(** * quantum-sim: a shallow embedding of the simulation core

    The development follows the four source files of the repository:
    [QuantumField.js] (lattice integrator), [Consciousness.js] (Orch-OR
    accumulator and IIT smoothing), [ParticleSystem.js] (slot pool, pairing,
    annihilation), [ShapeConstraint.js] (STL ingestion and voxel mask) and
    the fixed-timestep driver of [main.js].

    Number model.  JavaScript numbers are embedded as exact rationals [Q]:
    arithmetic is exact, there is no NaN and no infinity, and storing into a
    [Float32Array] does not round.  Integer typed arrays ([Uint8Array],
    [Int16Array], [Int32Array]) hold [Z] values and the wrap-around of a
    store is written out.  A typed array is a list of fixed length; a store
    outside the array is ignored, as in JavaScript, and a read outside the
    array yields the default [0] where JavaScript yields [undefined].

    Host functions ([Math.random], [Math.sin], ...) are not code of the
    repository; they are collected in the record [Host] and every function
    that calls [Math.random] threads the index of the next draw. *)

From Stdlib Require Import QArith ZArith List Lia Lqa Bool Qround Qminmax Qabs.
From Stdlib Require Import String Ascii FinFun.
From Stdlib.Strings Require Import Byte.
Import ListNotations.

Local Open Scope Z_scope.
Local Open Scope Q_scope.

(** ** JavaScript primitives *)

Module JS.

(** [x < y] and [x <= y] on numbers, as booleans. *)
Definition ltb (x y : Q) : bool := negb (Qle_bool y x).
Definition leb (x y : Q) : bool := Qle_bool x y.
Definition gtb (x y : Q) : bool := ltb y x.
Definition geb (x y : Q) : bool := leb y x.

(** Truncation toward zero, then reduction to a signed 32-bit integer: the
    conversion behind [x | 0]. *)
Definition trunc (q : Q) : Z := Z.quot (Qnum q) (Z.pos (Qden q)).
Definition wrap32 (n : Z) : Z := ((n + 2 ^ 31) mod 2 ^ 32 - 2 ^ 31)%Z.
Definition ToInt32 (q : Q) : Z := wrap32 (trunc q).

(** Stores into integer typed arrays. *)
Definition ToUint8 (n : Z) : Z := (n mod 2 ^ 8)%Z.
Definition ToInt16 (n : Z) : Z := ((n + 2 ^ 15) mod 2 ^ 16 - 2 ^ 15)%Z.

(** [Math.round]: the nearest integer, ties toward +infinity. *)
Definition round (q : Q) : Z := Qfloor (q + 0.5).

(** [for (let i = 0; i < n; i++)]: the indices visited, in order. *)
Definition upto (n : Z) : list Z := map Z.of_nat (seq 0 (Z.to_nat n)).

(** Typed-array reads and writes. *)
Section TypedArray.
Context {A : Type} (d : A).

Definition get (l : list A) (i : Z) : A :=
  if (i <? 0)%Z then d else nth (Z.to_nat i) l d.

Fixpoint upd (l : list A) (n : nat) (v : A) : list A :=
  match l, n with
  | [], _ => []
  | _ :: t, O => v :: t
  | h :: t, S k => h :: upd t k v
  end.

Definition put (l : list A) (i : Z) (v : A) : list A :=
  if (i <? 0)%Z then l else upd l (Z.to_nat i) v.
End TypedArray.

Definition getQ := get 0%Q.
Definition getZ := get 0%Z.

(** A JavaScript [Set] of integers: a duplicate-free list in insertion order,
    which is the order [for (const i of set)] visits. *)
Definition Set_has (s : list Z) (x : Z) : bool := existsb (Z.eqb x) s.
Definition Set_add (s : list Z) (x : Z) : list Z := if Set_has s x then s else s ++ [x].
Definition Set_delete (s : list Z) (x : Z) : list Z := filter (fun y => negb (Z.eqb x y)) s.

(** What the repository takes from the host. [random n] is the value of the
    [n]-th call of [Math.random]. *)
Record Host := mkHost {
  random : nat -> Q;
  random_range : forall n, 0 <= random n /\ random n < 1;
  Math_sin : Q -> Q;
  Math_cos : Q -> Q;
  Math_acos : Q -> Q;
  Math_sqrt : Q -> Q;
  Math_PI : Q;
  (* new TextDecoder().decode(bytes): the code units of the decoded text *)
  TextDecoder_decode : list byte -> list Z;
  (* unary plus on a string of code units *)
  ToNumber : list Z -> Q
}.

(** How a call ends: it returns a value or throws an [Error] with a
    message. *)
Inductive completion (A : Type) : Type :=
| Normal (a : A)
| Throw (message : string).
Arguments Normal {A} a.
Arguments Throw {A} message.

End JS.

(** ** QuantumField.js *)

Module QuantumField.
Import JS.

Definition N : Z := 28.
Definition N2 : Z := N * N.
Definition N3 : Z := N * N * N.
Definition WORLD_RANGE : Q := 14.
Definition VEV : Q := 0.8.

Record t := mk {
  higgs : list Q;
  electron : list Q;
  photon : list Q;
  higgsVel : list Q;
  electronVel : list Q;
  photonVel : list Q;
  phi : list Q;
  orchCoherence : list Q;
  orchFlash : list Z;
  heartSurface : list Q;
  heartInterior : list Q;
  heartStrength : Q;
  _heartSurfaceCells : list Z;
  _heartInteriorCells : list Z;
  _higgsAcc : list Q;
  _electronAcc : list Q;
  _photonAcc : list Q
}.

----

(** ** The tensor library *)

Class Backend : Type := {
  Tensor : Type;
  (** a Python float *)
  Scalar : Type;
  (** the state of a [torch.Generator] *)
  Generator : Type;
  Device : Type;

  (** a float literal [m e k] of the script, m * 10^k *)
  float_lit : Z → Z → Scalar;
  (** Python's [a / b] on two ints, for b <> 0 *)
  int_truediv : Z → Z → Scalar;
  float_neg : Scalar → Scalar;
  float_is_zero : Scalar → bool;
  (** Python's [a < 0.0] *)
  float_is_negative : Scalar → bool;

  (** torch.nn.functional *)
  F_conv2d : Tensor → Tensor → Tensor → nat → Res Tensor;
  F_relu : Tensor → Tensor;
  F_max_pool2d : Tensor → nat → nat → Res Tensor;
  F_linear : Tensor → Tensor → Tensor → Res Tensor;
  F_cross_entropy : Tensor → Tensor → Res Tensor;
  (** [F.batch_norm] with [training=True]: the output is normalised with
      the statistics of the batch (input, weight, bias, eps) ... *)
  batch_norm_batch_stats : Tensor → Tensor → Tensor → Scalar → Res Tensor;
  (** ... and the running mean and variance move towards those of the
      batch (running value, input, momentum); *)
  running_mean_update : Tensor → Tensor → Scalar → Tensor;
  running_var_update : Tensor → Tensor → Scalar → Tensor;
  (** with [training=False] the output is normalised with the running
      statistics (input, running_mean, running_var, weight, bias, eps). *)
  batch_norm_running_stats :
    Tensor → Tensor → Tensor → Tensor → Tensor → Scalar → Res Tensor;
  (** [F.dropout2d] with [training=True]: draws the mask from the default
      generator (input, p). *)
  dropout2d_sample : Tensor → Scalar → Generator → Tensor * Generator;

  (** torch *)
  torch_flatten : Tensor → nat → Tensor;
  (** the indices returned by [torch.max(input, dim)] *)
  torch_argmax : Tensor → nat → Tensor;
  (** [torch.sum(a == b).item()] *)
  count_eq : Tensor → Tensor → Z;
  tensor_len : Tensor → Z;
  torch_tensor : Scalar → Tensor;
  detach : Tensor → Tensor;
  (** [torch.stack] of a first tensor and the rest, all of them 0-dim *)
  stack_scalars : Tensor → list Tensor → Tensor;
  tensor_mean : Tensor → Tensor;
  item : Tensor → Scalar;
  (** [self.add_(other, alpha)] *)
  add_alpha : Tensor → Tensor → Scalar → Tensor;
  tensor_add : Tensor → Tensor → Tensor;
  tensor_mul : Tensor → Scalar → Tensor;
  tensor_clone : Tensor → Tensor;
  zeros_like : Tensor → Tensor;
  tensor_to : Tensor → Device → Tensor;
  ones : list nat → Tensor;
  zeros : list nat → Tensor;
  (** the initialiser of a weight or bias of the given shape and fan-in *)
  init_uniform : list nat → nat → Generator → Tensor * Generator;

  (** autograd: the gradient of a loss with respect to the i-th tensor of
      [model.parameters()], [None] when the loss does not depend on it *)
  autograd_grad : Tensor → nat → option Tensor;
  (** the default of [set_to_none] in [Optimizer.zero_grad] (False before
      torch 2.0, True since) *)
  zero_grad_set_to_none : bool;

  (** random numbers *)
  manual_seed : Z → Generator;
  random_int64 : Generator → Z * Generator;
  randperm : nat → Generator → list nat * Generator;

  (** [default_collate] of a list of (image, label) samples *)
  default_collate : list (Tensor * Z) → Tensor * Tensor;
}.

----

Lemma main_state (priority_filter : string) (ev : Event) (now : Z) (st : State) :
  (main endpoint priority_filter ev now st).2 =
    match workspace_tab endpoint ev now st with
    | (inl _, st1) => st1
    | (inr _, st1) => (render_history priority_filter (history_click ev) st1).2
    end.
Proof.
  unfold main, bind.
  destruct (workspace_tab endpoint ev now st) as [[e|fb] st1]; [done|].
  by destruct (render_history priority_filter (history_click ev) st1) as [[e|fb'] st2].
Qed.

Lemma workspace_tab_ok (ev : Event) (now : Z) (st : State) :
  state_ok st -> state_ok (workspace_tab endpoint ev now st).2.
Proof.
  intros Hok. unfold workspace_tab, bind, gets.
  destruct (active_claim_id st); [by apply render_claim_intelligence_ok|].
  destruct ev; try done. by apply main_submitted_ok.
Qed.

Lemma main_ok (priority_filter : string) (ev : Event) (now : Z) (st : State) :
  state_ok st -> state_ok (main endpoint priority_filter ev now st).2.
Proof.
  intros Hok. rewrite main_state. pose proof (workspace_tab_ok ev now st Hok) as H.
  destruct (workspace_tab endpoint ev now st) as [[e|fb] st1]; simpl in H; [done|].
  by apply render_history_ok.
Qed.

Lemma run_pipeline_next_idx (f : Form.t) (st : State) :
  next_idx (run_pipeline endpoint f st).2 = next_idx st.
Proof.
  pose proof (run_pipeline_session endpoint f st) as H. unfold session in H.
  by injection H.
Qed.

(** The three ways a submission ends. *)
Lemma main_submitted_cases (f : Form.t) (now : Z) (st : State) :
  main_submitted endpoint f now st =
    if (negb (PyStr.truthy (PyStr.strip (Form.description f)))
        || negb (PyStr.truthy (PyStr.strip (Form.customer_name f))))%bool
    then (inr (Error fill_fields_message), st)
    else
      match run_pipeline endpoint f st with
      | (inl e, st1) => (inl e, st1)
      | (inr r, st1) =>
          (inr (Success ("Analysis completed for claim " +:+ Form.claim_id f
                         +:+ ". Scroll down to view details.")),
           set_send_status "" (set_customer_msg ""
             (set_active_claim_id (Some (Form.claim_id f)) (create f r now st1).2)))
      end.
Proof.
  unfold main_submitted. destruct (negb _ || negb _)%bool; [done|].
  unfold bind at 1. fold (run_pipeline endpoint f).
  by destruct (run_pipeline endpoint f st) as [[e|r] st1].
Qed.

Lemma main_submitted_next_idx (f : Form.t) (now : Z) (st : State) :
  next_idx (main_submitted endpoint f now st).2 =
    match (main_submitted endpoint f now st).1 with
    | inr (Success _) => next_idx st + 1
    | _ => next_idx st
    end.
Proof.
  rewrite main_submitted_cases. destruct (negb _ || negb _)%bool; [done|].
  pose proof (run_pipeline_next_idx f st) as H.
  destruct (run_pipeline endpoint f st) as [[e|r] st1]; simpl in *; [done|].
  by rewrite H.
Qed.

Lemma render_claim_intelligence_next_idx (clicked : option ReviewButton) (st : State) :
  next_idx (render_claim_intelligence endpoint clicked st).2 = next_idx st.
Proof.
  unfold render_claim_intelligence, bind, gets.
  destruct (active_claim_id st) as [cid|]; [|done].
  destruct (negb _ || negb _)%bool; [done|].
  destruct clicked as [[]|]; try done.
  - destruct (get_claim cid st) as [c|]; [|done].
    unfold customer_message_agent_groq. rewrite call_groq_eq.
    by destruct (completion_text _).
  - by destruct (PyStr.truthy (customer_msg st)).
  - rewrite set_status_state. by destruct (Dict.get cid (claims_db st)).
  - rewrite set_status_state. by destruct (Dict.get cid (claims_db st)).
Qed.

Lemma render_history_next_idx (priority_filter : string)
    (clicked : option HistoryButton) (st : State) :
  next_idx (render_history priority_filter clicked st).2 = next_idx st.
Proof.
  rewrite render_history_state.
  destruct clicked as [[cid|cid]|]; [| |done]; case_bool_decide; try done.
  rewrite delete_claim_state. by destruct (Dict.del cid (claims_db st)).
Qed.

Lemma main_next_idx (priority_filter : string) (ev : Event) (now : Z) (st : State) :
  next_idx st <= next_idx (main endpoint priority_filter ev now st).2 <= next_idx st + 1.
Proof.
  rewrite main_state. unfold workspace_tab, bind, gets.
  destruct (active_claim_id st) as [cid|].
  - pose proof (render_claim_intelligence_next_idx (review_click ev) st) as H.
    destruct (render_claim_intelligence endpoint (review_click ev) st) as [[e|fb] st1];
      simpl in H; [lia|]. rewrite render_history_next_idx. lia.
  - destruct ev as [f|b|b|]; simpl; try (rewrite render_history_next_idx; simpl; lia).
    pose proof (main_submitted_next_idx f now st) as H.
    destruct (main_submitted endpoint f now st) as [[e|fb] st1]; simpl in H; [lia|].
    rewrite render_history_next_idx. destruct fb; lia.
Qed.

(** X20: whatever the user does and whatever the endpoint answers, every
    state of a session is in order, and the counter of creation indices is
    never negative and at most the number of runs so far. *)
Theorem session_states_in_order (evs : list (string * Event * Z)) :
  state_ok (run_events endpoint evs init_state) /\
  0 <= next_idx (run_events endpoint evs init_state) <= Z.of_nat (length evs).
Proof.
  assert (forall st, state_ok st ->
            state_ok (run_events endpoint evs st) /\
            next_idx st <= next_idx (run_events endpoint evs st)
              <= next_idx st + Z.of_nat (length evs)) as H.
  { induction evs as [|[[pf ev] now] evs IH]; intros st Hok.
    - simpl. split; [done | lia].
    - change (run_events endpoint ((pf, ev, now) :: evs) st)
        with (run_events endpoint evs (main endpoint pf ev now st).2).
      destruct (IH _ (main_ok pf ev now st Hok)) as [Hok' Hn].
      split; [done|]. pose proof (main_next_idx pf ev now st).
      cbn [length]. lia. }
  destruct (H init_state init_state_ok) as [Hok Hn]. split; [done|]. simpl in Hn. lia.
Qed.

----

Task requirements = A verbatim transcription is needed of the lines above, starting at the line with "(** [x < y] and" and ending at the line with "(** What the", both included, and of nothing else.

Output for this exercise =
(** [x < y] and [x <= y] on numbers, as booleans. *)
Definition ltb (x y : Q) : bool := negb (Qle_bool y x).
Definition leb (x y : Q) : bool := Qle_bool x y.
Definition gtb (x y : Q) : bool := ltb y x.
Definition geb (x y : Q) : bool := leb y x.

(** Truncation toward zero, then reduction to a signed 32-bit integer: the
    conversion behind [x | 0]. *)
Definition trunc (q : Q) : Z := Z.quot (Qnum q) (Z.pos (Qden q)).
Definition wrap32 (n : Z) : Z := ((n + 2 ^ 31) mod 2 ^ 32 - 2 ^ 31)%Z.
Definition ToInt32 (q : Q) : Z := wrap32 (trunc q).

(** Stores into integer typed arrays. *)
Definition ToUint8 (n : Z) : Z := (n mod 2 ^ 8)%Z.
Definition ToInt16 (n : Z) : Z := ((n + 2 ^ 15) mod 2 ^ 16 - 2 ^ 15)%Z.

(** [Math.round]: the nearest integer, ties toward +infinity. *)
Definition round (q : Q) : Z := Qfloor (q + 0.5).

(** [for (let i = 0; i < n; i++)]: the indices visited, in order. *)
Definition upto (n : Z) : list Z := map Z.of_nat (seq 0 (Z.to_nat n)).

(** Typed-array reads and writes. *)
Section TypedArray.
Context {A : Type} (d : A).

Definition get (l : list A) (i : Z) : A :=
  if (i <? 0)%Z then d else nth (Z.to_nat i) l d.

Fixpoint upd (l : list A) (n : nat) (v : A) : list A :=
  match l, n with
  | [], _ => []
  | _ :: t, O => v :: t
  | h :: t, S k => h :: upd t k v
  end.

Definition put (l : list A) (i : Z) (v : A) : list A :=
  if (i <? 0)%Z then l else upd l (Z.to_nat i) v.
End TypedArray.

Definition getQ := get 0%Q.
Definition getZ := get 0%Z.

(** A JavaScript [Set] of integers: a duplicate-free list in insertion order,
    which is the order [for (const i of set)] visits. *)
Definition Set_has (s : list Z) (x : Z) : bool := existsb (Z.eqb x) s.
Definition Set_add (s : list Z) (x : Z) : list Z := if Set_has s x then s else s ++ [x].
Definition Set_delete (s : list Z) (x : Z) : list Z := filter (fun y => negb (Z.eqb x y)) s.

(** What the repository takes from the host. [random n] is the value of the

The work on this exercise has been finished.